▶ [Problem to work on]: For the word "delete", search the records and show each line in which it occurs.

[Data shown — start]

Lemma find_loop_result name : forall pre rest fuel node b mp, pre <> [] -> Forall dot_free pre -> name = dotted pre ++ rest ->
  (length (dotted pre) < fuel)%nat -> no_dot_first node -> walk_result node pre b mp (find_loop fuel name node (len (dotted pre)) b mp).
Proof.
  induction pre as [|l pre IH] using rev_ind; intros rest fuel node b mp Hne Hf Hn Hfuel Hdot; [done|].
  destruct fuel as [|fuel]; [lia|]. cbn [find_loop]. destruct (last_label pre l rest Hf) as [Hs Hl]. rewrite <- Hn in Hs, Hl.
  rewrite Hl, Hs. clear Hl Hs. destruct (Z.ltb_spec 0 (len (dotted (pre ++ [l])))) as [Hpos|Hz].
  - destruct (children node !! l) as [child|] eqn:Hc.
    2:{ left. split; [done|]. intros y x Hsp Hx. destruct (snoc_split _ _ _ _ Hsp Hx) as (x' & -> & _).
        rewrite reverse_snoc. cbn [get]. by rewrite Hc. }
    destruct (decide (pre = [])) as [->|Hp].
    + rewrite (bool_decide_true (@nil bytes = [])) by done. change (-1 + 1) with 0. change (-1 <? 0) with true. cbv iota.
      assert (Hone : forall y x, [l] = y ++ x -> x <> [] -> y = [] /\ x = [l]).
      { intros [|a y] x Hsp Hx; [done|]. injection Hsp as -> Hsp. by destruct y, x. }
      case_bool_decide as Hd.
      * left. split; [done|]. intros y x Hsp Hx. destruct (Hone _ _ Hsp Hx) as [-> ->]. by rewrite reverse_singleton, (get_child _ _ _ _ Hc).
      * right. exists [], [l]. rewrite reverse_singleton, (get_child _ _ _ _ Hc). split_and!; [done|done|done|done|].
        intros y' x' Hsp Hlen. destruct (Hone y' x' Hsp) as [-> ->]; [intros ->; simpl in Hlen; lia|]. simpl in Hlen. lia.
    + rewrite (bool_decide_false (pre = [])) by done. pose proof (len_nonneg (dotted pre)). destruct (dotted_pos pre l Hp) as [_ Hlt].
      rewrite (proj2 (Z.ltb_ge (len (dotted pre)) 0)) by lia. apply (walk_step _ child); [done|done|].
      replace (pos pre) with (len (dotted pre) + 1) by (unfold pos; by rewrite bool_decide_false).
      destruct (if bool_decide (domain child = []) then _ else _) as [b' mp']. apply Forall_app in Hf as [Hf _].
      apply (IH (46 :: l ++ rest)); [done|done| |unfold len in *; lia|].
      * rewrite Hn, dotted_app by done. by rewrite <- (assoc_L (++)).
      * intros q. rewrite <- (get_child _ _ _ _ Hc). apply (Hdot (l :: q)).
  - destruct (decide (pre = [])) as [->|Hp]; [|destruct (dotted_pos pre l Hp); lia]. cbn [app dotted] in Hz.
    assert (l = []) as -> by (destruct l; [done|]; rewrite len_cons in Hz; pose proof (len_nonneg l); lia).
    left. split; [done|]. intros y x Hsp Hx. destruct (snoc_split [] _ _ _ Hsp Hx) as (x' & -> & Hn'). destruct y, x'; [|done..]. apply (Hdot []).
Qed.

(** ** The contents of the trie *)

(** A domain that does not start with a dot. *)
Definition plain_domain (d : bytes) : Prop := d <> [] /\ head d <> Some 46.

Lemma split_plain d : plain_domain d -> exists l ls, split_dots d = l :: ls /\ l <> [].
Proof.
  intros [Hne Hh]. destruct d as [|c d]; [done|]. cbn [split_dots]. simpl in Hh. destruct (Z.eqb_spec c 46); [congruence|].
  destruct (split_dots d); eauto.
Qed.

Lemma path_plain d : plain_domain d -> path_of (split_dots d) = reverse (split_dots d).
Proof. intros Hd. destruct (split_plain d Hd) as (l & ls & -> & Hl). by destruct l. Qed.

Lemma split_inj d d' : split_dots d = split_dots d' -> d = d'.
Proof. intros H. by rewrite <- (dotted_split d), H, dotted_split. Qed.

Definition trie_of (ds : list bytes) : domainNode :=
  fold_left (fun node d => insert_domain (S (length d)) d (len d) node) ds empty_node.

Lemma get_trie_snoc ds d q : plain_domain d ->
  get (trie_of (ds ++ [d])) q = if decide (reverse (split_dots d) = q) then d else get (trie_of ds) q.
Proof.
  intros Hd. unfold trie_of. rewrite fold_left_app. cbn [fold_left]. rewrite <- (path_plain d Hd), <- get_put_path. f_equal.
  rewrite <- (insert_domain_put d (split_dots d) [] (S (length d))); rewrite ?dotted_split, ?app_nil_r; auto using split_dots_nonempty, split_dots_free.
Qed.

Lemma get_trie ds : Forall plain_domain ds -> forall q d, d <> [] ->
  get (trie_of ds) q = d <-> d ∈ ds /\ reverse (split_dots d) = q.
Proof.
  induction ds as [|d0 ds IH] using rev_ind; intros Hp q d Hne.
  { unfold trie_of. cbn [fold_left]. rewrite get_empty. split; [congruence|]. by intros [?%elem_of_nil _]. }
  apply Forall_app in Hp as [Hp Hd0]. apply (Forall_cons_1 plain_domain) in Hd0 as [Hd0 _]. rewrite get_trie_snoc by done. rewrite elem_of_app, list_elem_of_singleton.
  case_decide as Hq.
  - split; [intros <-; eauto|]. intros [_ Hq2]. rewrite <- Hq in Hq2. apply (inj reverse) in Hq2. by apply split_inj in Hq2.
  - rewrite (IH Hp q d Hne). split; [intros [??]; eauto|]. intros [[?| ->] ?]; [done|]. congruence.
Qed.

Lemma trie_no_dot_first ds : Forall plain_domain ds -> no_dot_first (trie_of ds).
Proof.
  intros Hp q. destruct (get (trie_of ds) (q ++ [[]])) as [|c d] eqn:Hg; [done|]. exfalso.
  apply get_trie in Hg as [Hin Hq]; [|done..]. rewrite Forall_forall in Hp. destruct (split_plain _ (Hp _ Hin)) as (l & ls & Hs & Hl).
  rewrite Hs, reverse_cons in Hq. by apply app_inj_tail in Hq as [_ ->].
Qed.

(** ** The scan *)

(** The part of [name] before the domain [d], where [name] is [d] or ends in a dot and
    [d]. *)
Definition before (d name : bytes) : option bytes :=
  let k := (length name - length d - 1)%nat in
  if bool_decide (name = d) then Some []
  else if bool_decide (drop k name = 46 :: d) then Some (take k name) else None.

(** The first domain of the list that matches, and the labels before it. *)
Fixpoint scan (ds : list bytes) (name : bytes) : option (bytes * bytes) :=
  match ds with
  | [] => None
  | d :: ds => match before d name with Some p => Some (d, stripLabelDots p) | None => scan ds name end
  end.

Lemma split_dots_cat p s : split_dots (p ++ 46 :: s) = split_dots p ++ split_dots s.
Proof.
  induction p as [|c p IH]; [done|]. cbn [app split_dots]. rewrite IH. destruct (c =? 46); [done|].
  pose proof (split_dots_nonempty p). by destruct (split_dots p).
Qed.

Lemma before_labels d name y : split_dots name = y ++ split_dots d -> before d name = Some (dotted y).
Proof.
  intros Hs. assert (Hn : name = if bool_decide (y = []) then d else dotted y ++ 46 :: d).
  { rewrite <- (dotted_split name), Hs. case_bool_decide as Hy; [subst y; apply dotted_split|].
    rewrite dotted_app by auto using split_dots_nonempty. by rewrite dotted_split. }
  unfold before. case_bool_decide as Hy; [subst y; by rewrite bool_decide_true|]. subst name.
  assert (Hl : (length (dotted y ++ 46%Z :: d) - length d - 1)%nat = length (dotted y)) by (rewrite length_app; cbn [length]; lia).
  rewrite bool_decide_false by (intros Hx; apply (f_equal length) in Hx; rewrite length_app in Hx; cbn [length] in Hx; lia).
  by rewrite Hl, drop_app_length, take_app_length, bool_decide_true.
Qed.

Lemma before_split d name p : before d name = Some p -> exists y, split_dots name = y ++ split_dots d /\ p = dotted y.
Proof.
  unfold before. case_bool_decide as Hn; [intros [= <-]; subst; by exists []|]. case_bool_decide as Hd; [|done]. intros [= <-].
  set (k := (length name - length d - 1)%nat) in *. exists (split_dots (take k name)). rewrite dotted_split. split; [|done].
  by rewrite <- split_dots_cat, <- Hd, take_drop.
Qed.

Lemma scan_none ds name : (forall d, d ∈ ds -> before d name = None) -> scan ds name = None.
Proof.
  induction ds as [|d ds IH]; intros H; [done|]. cbn [scan]. rewrite (H d) by left. apply IH. intros d' Hd'. apply H. by right.
Qed.

Lemma scan_none_inv ds name : scan ds name = None -> forall d, d ∈ ds -> before d name = None.
Proof.
  induction ds as [|d0 ds IH]; cbn [scan]; [by intros _ d ?%elem_of_nil|]. destruct (before d0 name) eqn:E; [done|].
  intros H d [->|Hd]%elem_of_cons; [done|]. by apply IH.
Qed.

(** In a list whose domains only get shorter, a scan finds the longest that matches. *)
Definition longest_first (ds : list bytes) : Prop := StronglySorted (fun s t => len t <= len s) ds.

Lemma scan_longest ds name d p : longest_first ds -> d ∈ ds -> before d name = Some p ->
  (forall d' p', d' ∈ ds -> before d' name = Some p' -> len d <= len d' -> d' = d) -> scan ds name = Some (d, stripLabelDots p).
Proof.
  intros Hs Hin Hb Hmax. induction Hs as [|d0 ds Hs IH Hle]; [by apply elem_of_nil in Hin|]. cbn [scan].
  destruct (before d0 name) as [p0|] eqn:E0.
  - assert (d0 = d) as ->; [|congruence]. apply (Hmax d0 p0); [left|done|]. apply elem_of_cons in Hin as [->|Hin]; [lia|].
    rewrite Forall_forall in Hle. by apply Hle.
  - apply elem_of_cons in Hin as [->|Hin]; [congruence|]. apply IH; [done|]. intros d' p' Hd'. apply Hmax. by right.
Qed.

Lemma suffix_longer {A} (y1 x1 y2 x2 : list A) : y1 ++ x1 = y2 ++ x2 -> (length x1 <= length x2)%nat -> exists z, x2 = z ++ x1 /\ y1 = y2 ++ z.
Proof.
  revert y2. induction y1 as [|a y1 IH]; intros y2 H Hl.
  - cbn [app] in H. subst x1. rewrite length_app in Hl. destruct y2; [|cbn [length] in Hl; lia]. by exists [].
  - destruct y2 as [|b y2]; [cbn [app] in H; subst x2; by exists (a :: y1)|]. injection H as -> H.
    destruct (IH y2 H Hl) as (z & -> & ->). by exists z.
Qed.
Definition drain_locked (a : ARQ) : list bytes * ARQ :=
  let '(toWrite, a) := take_ready (S (size (rcvBuf a))) a in
  (toWrite, a <| localWritePending := negb (bool_decide (toWrite = [])) |>).

(** The section of [ioLoop] that assigns a sequence number to a chunk. *)
Definition send_locked (raw : bytes) (now : Z) (a : ARQ) : ARQ :=
  let a := a <| lastActivity := now |> in
  let sn := sndNxt a in
  let currentRTO := currentDataBaseRTO a in
  a <| sndNxt := wrap16 (sn + 1) |>
    <| sndBuf ::= <[sn := mkDataItem raw now 0 false 0 0 currentRTO true (compressionType (tun a)) 0]> |>.

(** The section after a refused push of new data. *)
Definition send_refused (sn now : Z) (a : ARQ) : ARQ :=
  a <| sndBuf ::= alter (fun i => i <| dDispatched := true |> <| dLastSentAt := now - dCurrentRTO i |>) sn |>.

(** The first section of [ReceiveAck]. *)
Definition ack_locked (sn now : Z) (a : ARQ) : ARQ :=
  let a := a <| lastActivity := now |> in
  match sndBuf a !! sn with
  | None => a
  | Some _ =>
      let a := a <| sndBuf ::= delete sn |> in
      let a := if deferredClose a || is_state (state a) StateDraining then noteDrainProgressLocked now a else a in
      if Z.of_nat (size (sndBuf a)) <? limit (tun a) then signalWindowNotFull a else a
  end.

Definition ack_sample (sn now : Z) (a : ARQ) : option Z :=
  match sndBuf a !! sn with
  | Some info =>
      if dSampleEligible info && dDispatched info && negb (IsZero (dLastSentAt info))
      then Some (now - dLastSentAt info) else None
  | None => None
  end.

Definition seqBehind (base candidate : Z) : bool :=
  negb (candidate =? base) && (wrap16 (base - candidate) <? 32768).
(* ===== verification/ArqInv.v ===== *)
(** * ARQ stream: critical sections and invariants (masterdns arq)

    Goroutines of one stream interleave between critical sections, never inside
    one.  [section] lists the critical sections of arq.go as steps on the state, with
    arbitrary local variables, so that every interleaving of the methods is a
    sequence of steps; [..._sections] lemmas show that the methods are such
    sequences.  The invariant [arq_inv] is proved by induction on the steps. *)

From stdpp Require Import base tactics list gmap strings relations.
From Stdlib Require Import ZArith Lia Floats.SpecFloat.
From S2P Require Import Prelude Enums GoFloat ArqState Arq ArqData ArqControl.

(** Sections that neither move the sequence numbers nor add data to a buffer. *)
Inductive quiet : ARQ -> ARQ -> Prop :=
| q_signal_window a : quiet a (signalWindowNotFull a)
| q_signal_flush a : quiet a (signalFlushReady a)
| q_dequeued a pt sn fr now : quiet a (NoteTXPacketDequeued pt sn fr now a)
| q_data_sample a x : quiet a (noteSuccessfulDataSample x a)
| q_control_sample a x : quiet a (noteSuccessfulControlSample x a)
| q_close_read_acked a now : quiet a (markCloseReadAcked now a)
| q_close_read_sent a : quiet a (MarkCloseReadSent_locked a)
| q_close_read_received a : isVirtual a = false -> quiet a (MarkCloseReadReceived_locked a)
| q_close_write_acked a : quiet a (markCloseWriteAcked a)
| q_client_eof a now : quiet a (noteClientEOF now a)
| q_half_close a : quiet a (halfCloseLocalWriter a)
| q_clear_waiting a pt : quiet a (clearWaitingAck pt a)
| q_drain_failure a now : quiet a (noteDrainQueueFailure now a)
| q_clear_tracked a pt sn fr : quiet a (clearTrackedControlPacket pt sn fr a)
| q_start a : quiet a (Start a)
| q_set_conn a : quiet a (SetLocalConn a)
| q_set_ready a b : quiet a (SetIOReady b a)
| q_activity a now : quiet a (a <| lastActivity := now |>)
| q_dup_ack a now : quiet a (a <| lastDuplicateAckAt := now |>)
| q_track a pt sn fr total payload prio ack ttl now r ok :
    quiet a (trackControl pt sn fr total payload prio ack ttl now r ok a)
| q_emit_preamble a reason : closed a = false -> isVirtual a = false -> quiet a (emit_preamble reason a)
| q_emit_close_read a reason seq now : closed a = false -> isVirtual a = false ->
    quiet a (startAckWait PACKET_STREAM_CLOSE_READ now (emit_preamble reason a <| closeReadSeqSent := Some seq |>))
| q_emit_close_write a reason seq now : closed a = false -> isVirtual a = false ->
    quiet a (startAckWait PACKET_STREAM_CLOSE_WRITE now (emit_preamble reason a <| closeWriteSeqSent := Some seq |>))
| q_close_rst a reason : closed a = false -> alreadyResetting a = false -> quiet a (close_rst_locked reason a)
| q_clear_deferred a : quiet a (clearDeferred a)
| q_defer a reason pt now : closed a = false -> isVirtual a = false -> quiet a (defer_locked reason pt now a)
| q_not_virtual a : quiet a (a <| isVirtual := false |>)
| q_pending_inc a : quiet a (a <| pendingInbound ::= (fun n => n + 1) |>)
| q_pending_dec a : quiet a (decPendingInbound a)
| q_rx_put a p : u16 (rx_sn p) -> len (rxChan a) < rxCap (tun a) -> quiet a (a <| rxChan ::= (fun q => q ++ [p]) |>)
| q_rx_get a p q : rxChan a = p :: q -> quiet a (a <| rxChan := q |>)
| q_rx_done a : quiet a (rxLoop_done a)
| q_prune a n : quiet a (pruneDataNackStateLocked n a)
| q_should_nack a sn now : quiet a (shouldSendDataNack sn now a).2
| q_nack_sent a sn now : quiet a (noteDataNackSent sn now a)
| q_nack_clear a sn : quiet a (a <| firstDataNackSeen ::= delete sn |> <| lastDataNackSent ::= delete sn |>)
| q_refused a sn now : quiet a (send_refused sn now a)
| q_nacked a sn now : quiet a (a <| sndBuf ::= alter (fun i => i <| dLastNackSentAt := now |>) sn |>)
| q_nack_undo a sn now prev : quiet a (a <| sndBuf ::= alter (fun i =>
    if dLastNackSentAt i =? now then i <| dLastNackSentAt := prev |> else i) sn |>)
| q_no_sample a sn : quiet a (a <| sndBuf ::= alter (fun i => i <| dSampleEligible := false |>) sn |>)
| q_retransmitted a sn now draining :
    quiet a (retransmitted sn now (clampDuration (2 * time_Second) (rto (tun a)) (maxRTO (tun a))) draining a)
| q_control_retransmitted a key now : quiet a (control_retransmitted key now a)
| q_untrack a pt key : quiet a (control_untrack pt key a)
| q_control_delete a key : quiet a (a <| controlSndBuf ::= delete key |>)
| q_stall_logged a : quiet a (a <| drainStallLogged := true |>)
| q_write_done a : quiet a (a <| localWritePending := false |>).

[Data shown — finish]

▶ [Solution]:
      let a := a <| sndBuf ::= delete sn |> in
| q_nack_clear a sn : quiet a (a <| firstDataNackSeen ::= delete sn |> <| lastDataNackSent ::= delete sn |>)
| q_control_delete a key : quiet a (a <| controlSndBuf ::= delete key |>)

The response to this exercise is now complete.